Chagall's "I and the Village"

His artwork contains many soft, dreamlike images overlapping one another in a continuous space. In the image is a cap-wearing green-faced man stares at a goat or sheep with the image of a smaller goat being milked on its cheek. Also, there is a glowing tree held in the man's dark hand. The background features a collection of houses next to an Orthodox church, and an upside-down female violinist in front of a black-clothed man holding a scythe. Note that the green-faced man wears a necklace with St. Andrew's cross, indicating that the man is a Christian. As the title suggests, I and the Village is influenced by memories of the artist's place of birth and his relationship to his childhood memories. The significance of the painting is somewhat seamless integration of various elements of cultures, both Russian and Yiddish (Mill).The artwork has a whimsical style were at the time considered groundbreaking.Its frenetic, fanciful style and is apart of Chagall's childhood memories becoming. The artwork is like a "cubist fairy tale" reshaped by his imagination, without regard to natural color, size or even the laws of gravity. Also, "I and the Village" painting serves an introduction to Alice Munro's short story Soon in her collection Runaway.

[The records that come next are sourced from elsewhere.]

(* ===== verification/World.v ===== *)
(** * The compositor world

    [CompositorWorld] of [apps/tensor-wm/src/ecs/world.rs] with its
    submodules [world/extract.rs], [world/minimize.rs] and
    [world/overview.rs]: the index from views to entities, the cached layout
    of each workspace, and every operation on views, in terms of the entity
    store of [Ecs.v]. Methods with [&mut self] run in the [Run] monad and
    methods with [&self] are functions of the state. Two panics are made
    explicit as [panic]: a failed [expect] or index, and a [view_family] loop
    that its fuel does not finish; [WorldInv.v] excludes both.
    The [debug_assert]s of the source are not modelled. *)

From S2P Require Import Prelude Geometry Layout Surface Scene Ecs.

Module ViewLifecycleError.

Inductive t :=
| DuplicateViewId (view : Z)
| MissingViewId (view : Z)
| SelfAttachment (view : Z)
| CrossWorkspaceAttachment (view owner : Z)
| AttachmentCycle (view owner : Z)
| AttachedViewCannotMove (view : Z)
| AttachedChild (owner child : Z)
| BrokenAttachment (view : Z).

End ViewLifecycleError.

Module OverviewViewKind.

Inductive t := Tiled | Floating | Attached.

#[global] Instance t_eq_dec : EqDecision t.
Proof. solve_decision. Defined.

End OverviewViewKind.

Module OverviewView.

Record t := mk {
  id : Z; root : Z; geometry : option Rect.t; focused : bool;
  kind : OverviewViewKind.t; stacking_order : Z }.

#[global] Instance t_eq_dec : EqDecision t.
Proof. solve_decision. Defined.

End OverviewView.

(** [centered_axis] and [attached_geometry]. *)
Definition centered_axis (origin available desired : Z) : Z :=
  let center := I64.saturating_add origin (available / 2) in
  let start := I64.saturating_sub center (desired / 2) in
  I32.of_wide_or_edge start.

Definition attached_geometry (owner : Rect.t) (constraints : SizeConstraints.t)
    (preferred_size : Size.t) : Rect.t :=
  let size := SizeConstraints.constrain constraints preferred_size in
  Rect.new (centered_axis (Rect.x owner) (Rect.width owner) (Size.width size))
           (centered_axis (Rect.y owner) (Rect.height owner) (Size.height size))
           (Size.width size) (Size.height size).

Module CompositorWorld.

Section world.

Context {W E : Type} `{Ecs W E}.

Record t := mk {
  world : W;
  appearance : SceneAppearance.t;
  view_entities : gmap Z E;
  layout_states : gmap Z LayoutState.t;
  layout_snapshots : gmap Z LayoutSnapshot.t;
  next_stacking_order : Z }.

Definition M (A : Type) : Type := Run t ViewLifecycleError.t A.

Definition with_appearance (a : SceneAppearance.t) : t := mk ecs_new a ∅ ∅ ∅ 1.

Definition new : t := with_appearance SceneAppearance.dflt.

Definition set_world (w : W) (s : t) : t :=
  mk w (appearance s) (view_entities s) (layout_states s) (layout_snapshots s)
     (next_stacking_order s).

Definition set_entities (m : gmap Z E) (s : t) : t :=
  mk (world s) (appearance s) m (layout_states s) (layout_snapshots s)
     (next_stacking_order s).

Definition set_layout_state (ws : Z) (st : LayoutState.t) (s : t) : t :=
  mk (world s) (appearance s) (view_entities s) (<[ws := st]> (layout_states s))
     (layout_snapshots s) (next_stacking_order s).

Definition set_snapshots (m : gmap Z LayoutSnapshot.t) (s : t) : t :=
  mk (world s) (appearance s) (view_entities s) (layout_states s) m
     (next_stacking_order s).

(** [self.layout_snapshots.remove(&ws)] *)
Definition drop_snapshot (ws : Z) (s : t) : t :=
  set_snapshots (delete ws (layout_snapshots s)) s.

Definition set_next (n : Z) (s : t) : t :=
  mk (world s) (appearance s) (view_entities s) (layout_states s)
     (layout_snapshots s) n.

Definition set_appearance (a : SceneAppearance.t) (s : t) : t * bool :=
  if bool_decide (a = appearance s) then (s, false)
  else (mk (world s) a (view_entities s) (layout_states s) (layout_snapshots s)
           (next_stacking_order s), true).

(** ** Access to components *)

(** [self.world.get::<C>(entity)] *)
Definition component {C} (p : Bundle.t → option C) (s : t) (e : E) : option C :=
  b ← ecs_get (world s) e; p b.

Definition entity_for (v : Z) : M E :=
  s ← get_state;
  match view_entities s !! v with
  | Some e => mret e
  | None => throw (ViewLifecycleError.MissingViewId v)
  end.

(** [self.view_entities[&v]] *)
Definition index_view (v : Z) : M E := s ← get_state; expect (view_entities s !! v).

(** [get::<C>(entity).expect(..)] *)
Definition required {C} (p : Bundle.t → option C) (e : E) : M C :=
  s ← get_state; expect (component p s e).

(** [self.world.entity_mut(entity)] followed by component updates. *)
Definition entity_mut (e : E) (f : Bundle.t → Bundle.t) : M unit :=
  s ← get_state;
  b ← expect (ecs_get (world s) e);
  modify (set_world (ecs_set (world s) e (f b))).

(** Entities that a query over [(&View, &Workspace, ..)] visits. *)
Definition query (s : t) : list (E * Bundle.t) := ecs_query (world s).

Definition view_component {C} (p : Bundle.t → option C) (s : t) (v : Z) : option C :=
  e ← view_entities s !! v; component p s e.

Definition view_placement (s : t) (v : Z) : option ViewPlacement.t :=
  view_component Bundle.placement s v.

Definition view_workspace (s : t) (v : Z) : option Z := view_component Bundle.workspace s v.

Definition presentation_hint (s : t) (v : Z) : option SurfacePresentationHint.t :=
  view_component Bundle.presentation_hint s v.

Definition geometry (s : t) (v : Z) : option Rect.t := view_component Bundle.geometry s v.

Definition view_layout (s : t) (v : Z) : option ViewLayout.t :=
  view_component Bundle.layout s v.

Definition view_effects (s : t) (v : Z) : option EffectStyle.t :=
  view_component Bundle.effects s v.

Definition view_content (s : t) (v : Z) : option (list SurfaceContent.t) :=
  view_component Bundle.content s v.

Definition minimized_from (s : t) (v : Z) : option Z :=
  view_component Bundle.minimized_from s v.

Definition layout_snapshot (s : t) (ws : Z) : option LayoutSnapshot.t :=
  layout_snapshots s !! ws.

Definition focus_marker (b : Bundle.t) : option unit :=
  if Bundle.focused b then Some tt else None.

Definition is_focused (s : t) (v : Z) : bool :=
  bool_decide (is_Some (view_component focus_marker s v)).

Definition owner_of (s : t) (v : Z) : option Z :=
  p ← view_placement s v; ViewPlacement.owner p.

(** ** Attachment *)

Definition attached_children (s : t) (owner : Z) : list Z :=
  sort_by_key id
    (omap (λ '(v, e),
       p ← component Bundle.placement s e;
       if decide (ViewPlacement.owner p = Some owner) then Some v else None)
     (map_to_list (view_entities s))).

Fixpoint ancestor_loop (n : nat) (s : t) (current : Z) : option Z :=
  match n with
  | O => None
  | S n =>
      placement ← view_placement s current;
      match ViewPlacement.owner placement with
      | None => Some current
      | Some owner => ancestor_loop n s owner
      end
  end.

Definition tiled_ancestor (s : t) (v : Z) : option Z :=
  ancestor_loop (size (view_entities s)) s v.

Fixpoint cycle_loop (n : nat) (s : t) (view current : Z) : bool :=
  match n with
  | O => true
  | S n =>
      if current =? view then true
      else match owner_of s current with
           | None => false
           | Some next => cycle_loop n s view next
           end
  end.

Definition attachment_would_cycle (s : t) (view owner : Z) : bool :=
  cycle_loop (size (view_entities s)) s view owner.

(** The [while let] loop over the growing vector. *)
Fixpoint family_loop (fuel : nat) (s : t) (family : list Z) (index : nat) :
    option (list Z) :=
  match fuel with
  | O => None
  | S fuel =>
      match family !! index with
      | None => Some family
      | Some owner =>
          family_loop fuel s (family ++ attached_children s owner) (S index)
      end
  end.

Definition view_family (s : t) (root : Z) : option (list Z) :=
  family_loop (S (S (size (view_entities s)))) s [root] 0.

(** ** Stacking *)

Definition allocate_stacking_order : M Z :=
  s ← get_state;
  let order := next_stacking_order s in
  next ← expect (U64.checked_succ order);
  modify (set_next next);;
  mret order.

Definition raise_one (v : Z) : M unit :=
  e ← entity_for v;
  order ← allocate_stacking_order;
  entity_mut e (Bundle.set_stacking (Some order)).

The geometries of I and the Village are inspired by the broken planes of Cubism, but Chagall's is a personalized version. As a boy he had loved geometry: "Lines, angles, triangles, squares," he would later recall, "carried me far away to enchanting horizons." Conversely, in Paris he used a disjunctive geometric structure to carry him back home. Where Cubism was mainly an art of urban avant-garde society, I and the Village is nostalgic and magical, a rural fairy tale: objects jumble together, scale shifts abruptly, and a woman and two houses, at the painting's top, stand upside-down. "For the Cubists," Chagall said, "a painting was a surface covered with forms in a certain order.